• [ABOUT THIS TASK] What is needed is an exact copy of the lines in the listing below, from the one with "(exists ext, l'" up to and including the one with "Local Open Scope Z_scope.", with no other lines.

• [PROVIDED RECORDS]

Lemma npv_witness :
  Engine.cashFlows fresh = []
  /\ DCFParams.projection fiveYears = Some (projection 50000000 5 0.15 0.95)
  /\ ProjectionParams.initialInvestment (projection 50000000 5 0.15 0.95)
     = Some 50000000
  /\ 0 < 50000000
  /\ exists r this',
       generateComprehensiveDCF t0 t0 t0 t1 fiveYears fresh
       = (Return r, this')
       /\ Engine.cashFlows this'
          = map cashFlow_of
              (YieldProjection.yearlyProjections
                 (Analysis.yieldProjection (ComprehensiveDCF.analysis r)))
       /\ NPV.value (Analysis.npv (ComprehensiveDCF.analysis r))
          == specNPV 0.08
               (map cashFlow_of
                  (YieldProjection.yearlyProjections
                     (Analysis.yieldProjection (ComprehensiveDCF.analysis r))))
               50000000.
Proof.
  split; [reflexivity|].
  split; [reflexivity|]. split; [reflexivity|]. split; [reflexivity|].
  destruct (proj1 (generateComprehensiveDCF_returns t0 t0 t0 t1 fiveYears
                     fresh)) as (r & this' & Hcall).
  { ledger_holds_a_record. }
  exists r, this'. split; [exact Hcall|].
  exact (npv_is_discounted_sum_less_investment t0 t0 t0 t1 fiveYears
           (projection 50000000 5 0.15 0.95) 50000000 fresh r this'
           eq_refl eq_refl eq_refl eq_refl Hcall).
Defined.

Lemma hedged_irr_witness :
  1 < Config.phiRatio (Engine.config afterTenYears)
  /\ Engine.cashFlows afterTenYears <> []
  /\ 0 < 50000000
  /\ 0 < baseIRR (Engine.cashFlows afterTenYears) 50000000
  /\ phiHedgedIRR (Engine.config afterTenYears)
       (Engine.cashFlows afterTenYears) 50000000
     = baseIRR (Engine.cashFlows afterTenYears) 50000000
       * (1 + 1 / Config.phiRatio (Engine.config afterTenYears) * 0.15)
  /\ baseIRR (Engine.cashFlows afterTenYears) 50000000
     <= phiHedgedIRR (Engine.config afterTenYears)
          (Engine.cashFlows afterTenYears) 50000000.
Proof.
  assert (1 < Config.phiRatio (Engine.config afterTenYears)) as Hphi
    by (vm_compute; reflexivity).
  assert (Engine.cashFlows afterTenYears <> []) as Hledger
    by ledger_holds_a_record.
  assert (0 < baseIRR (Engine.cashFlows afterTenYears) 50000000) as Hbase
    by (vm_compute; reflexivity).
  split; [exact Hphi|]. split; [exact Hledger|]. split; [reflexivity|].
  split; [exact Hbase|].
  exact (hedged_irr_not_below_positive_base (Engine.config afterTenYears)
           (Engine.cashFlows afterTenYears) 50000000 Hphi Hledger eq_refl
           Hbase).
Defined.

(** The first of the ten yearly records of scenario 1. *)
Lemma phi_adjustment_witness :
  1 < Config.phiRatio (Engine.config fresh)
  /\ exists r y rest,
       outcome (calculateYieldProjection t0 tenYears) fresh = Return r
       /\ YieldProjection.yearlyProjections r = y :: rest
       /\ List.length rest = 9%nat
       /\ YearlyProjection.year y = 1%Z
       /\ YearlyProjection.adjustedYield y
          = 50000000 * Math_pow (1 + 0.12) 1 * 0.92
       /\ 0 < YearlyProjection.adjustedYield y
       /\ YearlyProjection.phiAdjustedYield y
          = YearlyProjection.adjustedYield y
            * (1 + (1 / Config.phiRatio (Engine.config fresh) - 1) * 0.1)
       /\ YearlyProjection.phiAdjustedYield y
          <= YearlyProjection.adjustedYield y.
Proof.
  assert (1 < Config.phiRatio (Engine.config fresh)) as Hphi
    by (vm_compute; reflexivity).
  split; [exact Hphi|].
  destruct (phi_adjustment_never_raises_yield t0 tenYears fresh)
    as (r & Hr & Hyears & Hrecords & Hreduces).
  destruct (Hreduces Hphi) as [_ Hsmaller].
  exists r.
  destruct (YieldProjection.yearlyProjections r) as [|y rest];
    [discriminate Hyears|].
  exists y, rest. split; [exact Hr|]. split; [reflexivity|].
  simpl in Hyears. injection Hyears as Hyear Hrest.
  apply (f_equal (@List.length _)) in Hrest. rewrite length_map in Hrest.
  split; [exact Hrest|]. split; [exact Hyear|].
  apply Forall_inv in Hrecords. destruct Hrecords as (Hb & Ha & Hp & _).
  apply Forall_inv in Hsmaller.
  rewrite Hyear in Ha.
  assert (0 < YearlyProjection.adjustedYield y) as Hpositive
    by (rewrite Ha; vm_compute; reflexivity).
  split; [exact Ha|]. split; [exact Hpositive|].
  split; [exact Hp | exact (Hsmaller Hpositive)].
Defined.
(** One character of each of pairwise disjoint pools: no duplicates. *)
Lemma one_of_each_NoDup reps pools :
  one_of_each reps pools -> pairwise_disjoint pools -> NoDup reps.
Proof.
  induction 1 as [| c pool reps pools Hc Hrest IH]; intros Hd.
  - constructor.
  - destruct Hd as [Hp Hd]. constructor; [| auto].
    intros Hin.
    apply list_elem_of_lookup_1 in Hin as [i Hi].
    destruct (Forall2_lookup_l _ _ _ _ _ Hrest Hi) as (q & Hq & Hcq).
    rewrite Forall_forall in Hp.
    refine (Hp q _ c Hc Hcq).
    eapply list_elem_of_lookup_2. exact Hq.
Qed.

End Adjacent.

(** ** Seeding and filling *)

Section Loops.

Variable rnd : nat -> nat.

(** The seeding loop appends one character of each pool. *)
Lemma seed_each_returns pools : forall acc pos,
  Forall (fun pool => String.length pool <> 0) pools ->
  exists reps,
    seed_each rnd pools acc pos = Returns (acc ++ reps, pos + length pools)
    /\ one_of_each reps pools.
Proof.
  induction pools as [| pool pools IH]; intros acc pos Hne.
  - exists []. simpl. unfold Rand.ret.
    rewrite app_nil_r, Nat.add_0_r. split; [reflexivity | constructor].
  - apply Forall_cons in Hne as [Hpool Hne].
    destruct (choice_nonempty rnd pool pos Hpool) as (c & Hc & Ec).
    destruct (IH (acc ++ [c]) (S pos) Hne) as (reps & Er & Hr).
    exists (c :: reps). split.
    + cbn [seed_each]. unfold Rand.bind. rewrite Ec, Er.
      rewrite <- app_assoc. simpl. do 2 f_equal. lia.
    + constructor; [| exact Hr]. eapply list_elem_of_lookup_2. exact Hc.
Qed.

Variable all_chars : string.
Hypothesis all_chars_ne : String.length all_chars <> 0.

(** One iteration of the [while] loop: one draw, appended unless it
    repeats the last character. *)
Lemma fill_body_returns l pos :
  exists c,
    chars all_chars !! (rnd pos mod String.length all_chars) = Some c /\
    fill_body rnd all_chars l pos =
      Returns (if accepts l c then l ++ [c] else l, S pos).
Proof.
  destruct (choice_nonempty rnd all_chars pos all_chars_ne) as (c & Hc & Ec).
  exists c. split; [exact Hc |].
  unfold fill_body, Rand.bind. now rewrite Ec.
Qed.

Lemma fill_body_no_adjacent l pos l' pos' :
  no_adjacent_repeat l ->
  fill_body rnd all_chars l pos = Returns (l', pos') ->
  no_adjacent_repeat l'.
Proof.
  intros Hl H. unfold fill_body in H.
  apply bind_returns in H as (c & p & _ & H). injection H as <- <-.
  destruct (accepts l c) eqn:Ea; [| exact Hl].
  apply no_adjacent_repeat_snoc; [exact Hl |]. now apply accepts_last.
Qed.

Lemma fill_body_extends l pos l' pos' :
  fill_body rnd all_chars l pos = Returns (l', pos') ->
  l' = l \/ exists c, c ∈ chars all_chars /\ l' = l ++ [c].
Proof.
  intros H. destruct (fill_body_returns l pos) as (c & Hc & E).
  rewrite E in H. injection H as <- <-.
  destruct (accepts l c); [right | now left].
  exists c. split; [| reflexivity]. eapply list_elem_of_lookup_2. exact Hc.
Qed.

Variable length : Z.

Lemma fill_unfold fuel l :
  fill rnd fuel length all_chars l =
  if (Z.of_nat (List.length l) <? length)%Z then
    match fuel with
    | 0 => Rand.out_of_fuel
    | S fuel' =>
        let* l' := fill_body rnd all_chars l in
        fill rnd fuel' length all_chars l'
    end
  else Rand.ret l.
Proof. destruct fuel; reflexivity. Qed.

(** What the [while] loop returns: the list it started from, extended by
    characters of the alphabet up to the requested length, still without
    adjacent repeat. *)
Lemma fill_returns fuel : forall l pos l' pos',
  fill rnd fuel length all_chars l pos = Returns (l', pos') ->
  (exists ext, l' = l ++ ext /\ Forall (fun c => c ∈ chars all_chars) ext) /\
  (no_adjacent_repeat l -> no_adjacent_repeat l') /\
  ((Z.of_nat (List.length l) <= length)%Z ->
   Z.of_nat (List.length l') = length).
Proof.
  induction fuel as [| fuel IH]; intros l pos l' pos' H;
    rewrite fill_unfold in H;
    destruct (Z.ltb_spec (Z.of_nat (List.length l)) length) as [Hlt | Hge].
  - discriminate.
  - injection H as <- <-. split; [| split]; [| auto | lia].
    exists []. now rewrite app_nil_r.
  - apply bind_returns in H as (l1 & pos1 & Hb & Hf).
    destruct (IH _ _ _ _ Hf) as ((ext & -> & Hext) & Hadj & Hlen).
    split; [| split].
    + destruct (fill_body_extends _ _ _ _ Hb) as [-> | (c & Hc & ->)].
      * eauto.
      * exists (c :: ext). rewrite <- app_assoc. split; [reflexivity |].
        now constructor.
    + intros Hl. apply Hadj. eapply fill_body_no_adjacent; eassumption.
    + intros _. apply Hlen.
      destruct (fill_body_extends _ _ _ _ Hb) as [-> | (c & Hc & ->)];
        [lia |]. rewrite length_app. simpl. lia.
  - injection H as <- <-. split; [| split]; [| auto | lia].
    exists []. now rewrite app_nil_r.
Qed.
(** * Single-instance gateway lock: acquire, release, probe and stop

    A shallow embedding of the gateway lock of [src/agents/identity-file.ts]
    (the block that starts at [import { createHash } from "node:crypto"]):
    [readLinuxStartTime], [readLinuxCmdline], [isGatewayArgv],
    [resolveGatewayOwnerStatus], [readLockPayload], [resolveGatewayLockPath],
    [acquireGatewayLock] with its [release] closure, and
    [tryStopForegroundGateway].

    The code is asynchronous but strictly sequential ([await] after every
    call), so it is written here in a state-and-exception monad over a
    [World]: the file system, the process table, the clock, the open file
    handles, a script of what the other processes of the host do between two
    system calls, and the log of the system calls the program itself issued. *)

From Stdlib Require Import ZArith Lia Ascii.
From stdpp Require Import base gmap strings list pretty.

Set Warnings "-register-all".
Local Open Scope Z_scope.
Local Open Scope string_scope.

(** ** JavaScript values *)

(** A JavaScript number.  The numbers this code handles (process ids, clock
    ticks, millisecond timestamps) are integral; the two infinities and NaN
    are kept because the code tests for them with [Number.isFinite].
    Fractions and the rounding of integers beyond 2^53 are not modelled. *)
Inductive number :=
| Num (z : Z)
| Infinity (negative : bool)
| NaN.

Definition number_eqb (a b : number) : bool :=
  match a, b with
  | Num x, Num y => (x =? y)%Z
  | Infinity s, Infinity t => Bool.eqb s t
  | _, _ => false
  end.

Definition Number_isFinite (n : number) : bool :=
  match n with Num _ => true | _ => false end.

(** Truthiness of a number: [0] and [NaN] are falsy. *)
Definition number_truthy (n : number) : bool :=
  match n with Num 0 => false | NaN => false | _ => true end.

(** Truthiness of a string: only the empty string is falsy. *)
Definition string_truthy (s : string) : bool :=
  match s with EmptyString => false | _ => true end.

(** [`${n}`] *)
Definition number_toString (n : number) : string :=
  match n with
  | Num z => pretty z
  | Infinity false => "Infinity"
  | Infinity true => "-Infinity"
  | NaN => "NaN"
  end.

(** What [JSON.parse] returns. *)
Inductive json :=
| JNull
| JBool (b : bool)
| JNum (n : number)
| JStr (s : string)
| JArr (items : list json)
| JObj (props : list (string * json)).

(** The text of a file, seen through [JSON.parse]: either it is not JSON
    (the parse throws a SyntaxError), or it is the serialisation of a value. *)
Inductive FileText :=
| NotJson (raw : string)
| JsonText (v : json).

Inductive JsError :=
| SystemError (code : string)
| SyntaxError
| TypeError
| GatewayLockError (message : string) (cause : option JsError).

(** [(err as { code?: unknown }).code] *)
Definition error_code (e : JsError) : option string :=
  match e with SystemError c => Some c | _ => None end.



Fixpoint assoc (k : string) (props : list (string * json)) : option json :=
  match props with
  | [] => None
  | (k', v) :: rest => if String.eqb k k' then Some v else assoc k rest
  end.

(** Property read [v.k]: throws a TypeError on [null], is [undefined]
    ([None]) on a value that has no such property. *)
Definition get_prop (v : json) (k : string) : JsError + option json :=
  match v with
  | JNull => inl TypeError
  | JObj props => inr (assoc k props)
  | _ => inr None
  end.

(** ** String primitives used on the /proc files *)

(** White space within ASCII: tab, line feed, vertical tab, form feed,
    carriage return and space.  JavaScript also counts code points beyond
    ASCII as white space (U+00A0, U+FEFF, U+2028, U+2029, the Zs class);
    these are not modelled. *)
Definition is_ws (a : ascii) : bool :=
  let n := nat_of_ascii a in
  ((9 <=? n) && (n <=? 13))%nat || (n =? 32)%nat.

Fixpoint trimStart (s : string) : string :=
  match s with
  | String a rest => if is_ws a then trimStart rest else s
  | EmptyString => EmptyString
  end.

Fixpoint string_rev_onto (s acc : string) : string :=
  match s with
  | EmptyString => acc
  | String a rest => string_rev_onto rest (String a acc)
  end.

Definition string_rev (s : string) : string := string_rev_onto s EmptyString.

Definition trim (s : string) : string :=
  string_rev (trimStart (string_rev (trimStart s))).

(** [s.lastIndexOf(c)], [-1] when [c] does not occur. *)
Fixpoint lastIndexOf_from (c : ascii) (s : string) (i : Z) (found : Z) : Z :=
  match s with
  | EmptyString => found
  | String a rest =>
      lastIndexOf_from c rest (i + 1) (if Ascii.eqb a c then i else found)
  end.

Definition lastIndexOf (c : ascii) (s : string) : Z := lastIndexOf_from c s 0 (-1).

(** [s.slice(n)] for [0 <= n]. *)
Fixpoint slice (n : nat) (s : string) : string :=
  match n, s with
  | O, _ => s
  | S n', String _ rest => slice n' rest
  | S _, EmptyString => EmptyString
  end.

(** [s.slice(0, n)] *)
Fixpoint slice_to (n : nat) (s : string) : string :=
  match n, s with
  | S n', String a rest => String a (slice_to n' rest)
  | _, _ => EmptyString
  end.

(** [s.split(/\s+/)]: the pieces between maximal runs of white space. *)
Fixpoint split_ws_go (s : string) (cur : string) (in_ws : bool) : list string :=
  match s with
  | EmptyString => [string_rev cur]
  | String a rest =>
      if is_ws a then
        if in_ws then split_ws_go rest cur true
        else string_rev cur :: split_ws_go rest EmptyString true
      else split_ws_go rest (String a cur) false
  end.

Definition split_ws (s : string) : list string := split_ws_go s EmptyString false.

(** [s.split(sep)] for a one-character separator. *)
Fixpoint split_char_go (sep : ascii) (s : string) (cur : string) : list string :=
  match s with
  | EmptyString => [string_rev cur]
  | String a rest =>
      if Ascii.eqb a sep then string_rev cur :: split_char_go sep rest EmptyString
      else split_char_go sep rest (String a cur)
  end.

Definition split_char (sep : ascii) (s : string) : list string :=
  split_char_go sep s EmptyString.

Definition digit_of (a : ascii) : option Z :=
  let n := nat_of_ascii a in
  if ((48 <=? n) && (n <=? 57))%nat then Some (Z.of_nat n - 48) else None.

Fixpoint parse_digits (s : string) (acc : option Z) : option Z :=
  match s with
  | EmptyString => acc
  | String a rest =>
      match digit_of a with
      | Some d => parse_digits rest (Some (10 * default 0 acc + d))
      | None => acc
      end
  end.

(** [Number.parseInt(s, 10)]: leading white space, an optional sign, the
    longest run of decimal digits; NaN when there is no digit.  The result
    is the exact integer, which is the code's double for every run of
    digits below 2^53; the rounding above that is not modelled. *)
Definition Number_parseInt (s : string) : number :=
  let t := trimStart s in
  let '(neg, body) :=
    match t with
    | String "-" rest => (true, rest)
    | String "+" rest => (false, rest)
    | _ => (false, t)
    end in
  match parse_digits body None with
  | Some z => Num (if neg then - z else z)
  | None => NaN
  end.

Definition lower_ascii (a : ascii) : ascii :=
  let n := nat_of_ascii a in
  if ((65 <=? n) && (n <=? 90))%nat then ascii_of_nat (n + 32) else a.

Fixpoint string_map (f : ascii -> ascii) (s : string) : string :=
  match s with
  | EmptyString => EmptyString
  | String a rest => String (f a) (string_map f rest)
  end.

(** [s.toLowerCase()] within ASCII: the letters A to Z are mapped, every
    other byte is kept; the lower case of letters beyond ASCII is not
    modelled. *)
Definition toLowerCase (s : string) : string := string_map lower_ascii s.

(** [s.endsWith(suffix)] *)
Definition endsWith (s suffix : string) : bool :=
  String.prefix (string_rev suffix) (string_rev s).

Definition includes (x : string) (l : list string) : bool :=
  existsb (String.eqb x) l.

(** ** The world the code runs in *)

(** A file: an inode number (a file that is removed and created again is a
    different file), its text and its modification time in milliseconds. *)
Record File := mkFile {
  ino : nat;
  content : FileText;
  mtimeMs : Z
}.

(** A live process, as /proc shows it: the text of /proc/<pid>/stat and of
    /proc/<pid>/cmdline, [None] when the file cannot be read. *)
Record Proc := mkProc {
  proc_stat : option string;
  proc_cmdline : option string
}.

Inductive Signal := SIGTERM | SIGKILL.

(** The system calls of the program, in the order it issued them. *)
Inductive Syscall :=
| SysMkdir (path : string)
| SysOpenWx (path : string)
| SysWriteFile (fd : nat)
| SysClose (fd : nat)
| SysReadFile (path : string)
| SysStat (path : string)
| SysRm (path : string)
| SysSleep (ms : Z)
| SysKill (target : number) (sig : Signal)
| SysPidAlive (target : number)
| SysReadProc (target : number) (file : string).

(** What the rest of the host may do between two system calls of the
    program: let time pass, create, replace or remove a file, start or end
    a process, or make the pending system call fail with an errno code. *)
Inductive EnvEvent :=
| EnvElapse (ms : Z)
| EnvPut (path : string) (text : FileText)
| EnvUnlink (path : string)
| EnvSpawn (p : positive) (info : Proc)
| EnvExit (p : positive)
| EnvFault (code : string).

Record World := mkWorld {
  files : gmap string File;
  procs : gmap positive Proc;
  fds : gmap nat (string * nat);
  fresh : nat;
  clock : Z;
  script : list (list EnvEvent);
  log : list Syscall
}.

• [ANSWER TO THIS PROBLEM]
  (exists ext, l' = l ++ ext /\ Forall (fun c => c ∈ chars all_chars) ext) /\
  (no_adjacent_repeat l -> no_adjacent_repeat l') /\
  ((Z.of_nat (List.length l) <= length)%Z ->
   Z.of_nat (List.length l') = length).
Proof.
  induction fuel as [| fuel IH]; intros l pos l' pos' H;
    rewrite fill_unfold in H;
    destruct (Z.ltb_spec (Z.of_nat (List.length l)) length) as [Hlt | Hge].
  - discriminate.
  - injection H as <- <-. split; [| split]; [| auto | lia].
    exists []. now rewrite app_nil_r.
  - apply bind_returns in H as (l1 & pos1 & Hb & Hf).
    destruct (IH _ _ _ _ Hf) as ((ext & -> & Hext) & Hadj & Hlen).
    split; [| split].
    + destruct (fill_body_extends _ _ _ _ Hb) as [-> | (c & Hc & ->)].
      * eauto.
      * exists (c :: ext). rewrite <- app_assoc. split; [reflexivity |].
        now constructor.
    + intros Hl. apply Hadj. eapply fill_body_no_adjacent; eassumption.
    + intros _. apply Hlen.
      destruct (fill_body_extends _ _ _ _ Hb) as [-> | (c & Hc & ->)];
        [lia |]. rewrite length_app. simpl. lia.
  - injection H as <- <-. split; [| split]; [| auto | lia].
    exists []. now rewrite app_nil_r.
Qed.
(** * Single-instance gateway lock: acquire, release, probe and stop

    A shallow embedding of the gateway lock of [src/agents/identity-file.ts]
    (the block that starts at [import { createHash } from "node:crypto"]):
    [readLinuxStartTime], [readLinuxCmdline], [isGatewayArgv],
    [resolveGatewayOwnerStatus], [readLockPayload], [resolveGatewayLockPath],
    [acquireGatewayLock] with its [release] closure, and
    [tryStopForegroundGateway].

    The code is asynchronous but strictly sequential ([await] after every
    call), so it is written here in a state-and-exception monad over a
    [World]: the file system, the process table, the clock, the open file
    handles, a script of what the other processes of the host do between two
    system calls, and the log of the system calls the program itself issued. *)

From Stdlib Require Import ZArith Lia Ascii.
From stdpp Require Import base gmap strings list pretty.

Set Warnings "-register-all".
Local Open Scope Z_scope.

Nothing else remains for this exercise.